Among the most vociferous cheerleaders are foreign companies that stand to benefit from more open policies. Several senior executives of multinational companies have shared with Shanghai Daily their views on what the zone has achieved thus far and what it needs to do to realize its full potential.
“We are already seeing the opening-up of several industry sectors that were formerly restricted or outrightly banned from foreign investment,” said Orit Gadiesh, chairman of Bain & Company, and who has been chairman of the Shanghai mayor’s International Business Leaders’ Advisory Council since 2012.
“In combination with the financial deregulation that is underway, multinational companies will be able to get more deeply involved in the Chinese economy, and they will be able do so in a more cost effective and efficient manner,” Gadiesh said.
As of September 15, the zone had attracted 1,677 foreign-funded firms, accounting for 13.7 percent of companies that have registered in the zone.
In a research report done by PricewaterhouseCoopers, nearly 60 percent of 125 respondents said the Free Trade Zone is an attractive destination for their Asian-Pacific headquarters.
One of the biggest innovations in the zone has been the “negative list” system, which enumerates sectors off-bounds for foreigners.
Despite its name, the list has been a positive for foreign investment because it replaces a former system that stipulated which sectors were open and required lengthy paperwork to enter. The new system basically throws the doors open for companies to operate in a much wider realm and simplifies procedures for business registration.
Since the list was first unveiled, it has been steadily whittled back. Earlier this year, the zone’s regulator eliminated a quarter of the sectors on the list. The government has pledged further reductions in the number of off-limits business activities.
“I certainly hope the list will be kept as short as possible, but the implications of the list are much more important than the number of items,” said Albert Ng, chairman of Ernst & Young China, “It adopts an international practice, allowing foreign investors to conduct any businesses not on the restrictions list.”
While achievements abound, there’s still much work to be done by the zone to produce the genuine market reforms foreign companies expect — reforms that can galvanize how business is done in China and how China relates to the rest of the commercial world.
Financial reform remains a sticking point. Foreign investors want to see polices that deregulate interest rates and allow freer flow of capital. That has not happened yet. A lack of clarity persists in many key policies, and ambiguity surrounds issues such as how taxes are levied.
“It is crucial that the government continue to enhance its services for companies beyond simply issuing new regulations,” said Elton Huang, Shanghai senior partner with PricewaterhouseCoopers. “A major task is to settle details for policies already applied in the zone, especially when it comes to interdepartmental regulations.”
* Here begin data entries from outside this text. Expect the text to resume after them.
Definition bind {A B} (m : M A) (k : A -> M B) : M B :=
  fun s =>
    let r := m s in
    match completion r with
    | Normal a s' =>
        let r' := k a s' in
        {| calls := calls r ++ calls r'; completion := completion r' |}
    | Throw e s' => {| calls := calls r; completion := Throw e s' |}
    | Diverge => {| calls := calls r; completion := Diverge |}
    end.

Definition throw {A} (e : Exn) : M A :=
  fun s => {| calls := []; completion := Throw e s |}.

Notation "x <- m ;; k" := (bind m (fun x => k))
  (at level 100, m at next level, right associativity).
Notation "m ;;; k" := (bind m (fun _ => k))
  (at level 100, right associativity).

(** What a callback does when it is called: any function of the state,
    so a callback may register, unregister or dispatch in turn, change
    its own variables, throw, or never return. *)
Variable behaviour : Callback -> list Value -> State -> Completion Value.

(** [callback(args)] *)
Definition call (cb : Callback) (args : list Value) : M Value :=
  fun s => {| calls := [(cb, args)]; completion := behaviour cb args s |}.

(** *** Property access on [this] *)

Definition read (st : Store) (key : string) : M JsValue :=
  fun s => ret (Get (table st (hooks s)) key) s.

Definition assign (st : Store) (key : string) (v : JsValue) : M unit :=
  fun s =>
    ret tt {| hooks := with_table st (Set_ (table st (hooks s)) key v) (hooks s);
              world := world s |}.

Definition not_a_function {A} (method : string) : M A :=
  throw (TypeError (String.append method " is not a function")).

(** *** Array methods, on the array held at a place *)

(** [arr.push(x)]: appends in place. *)
Definition Array_push (arr : Ref) (x : Hook) : M unit :=
  v <- read arr.1 arr.2 ;;
  match v with
  | JsArray l => assign arr.1 arr.2 (JsArray (l ++ [x]))
  | _ => not_a_function "push"
  end.

(** [arr.filter(p)]: a new array, the receiver is left as it is. *)
Definition Array_filter (arr : Ref) (p : Hook -> bool) : M (list Hook) :=
  v <- read arr.1 arr.2 ;;
  match v with
  | JsArray l => ret (List.filter p l)
  | _ => not_a_function "filter"
  end.

(** [arr.sort(comparefn)]: sorts in place and returns the receiver. *)
Definition Array_sort (arr : Ref) (comparefn : Hook -> Hook -> Z) : M Ref :=
  v <- read arr.1 arr.2 ;;
  match v with
  | JsArray l => assign arr.1 arr.2 (JsArray (sort_by comparefn l)) ;;; ret arr
  | _ => not_a_function "sort"
  end.

(** [arr.map(f)]: a new array. *)
Definition Array_map {B} (arr : Ref) (f : Hook -> B) : M (list B) :=
  v <- read arr.1 arr.2 ;;
  match v with
  | JsArray l => ret (List.map f l)
  | _ => not_a_function "map"
  end.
Huang said it would be wise for the government to set up a coordinating body, especially in the financial sector, in order to avoid overlaps and loopholes in the reform process.
Also, there is more room for further reduction in government meddling.
Helen Wong, president and chief executive officer at HSBC China, suggested the zone’s regulator further ease controls on offshore lending. At present, bank loans cannot exceed a client company’s net assets.
“We look forward to some relaxation on that because banks have their own risk controls to decide how much they should lend to clients,” Wong said.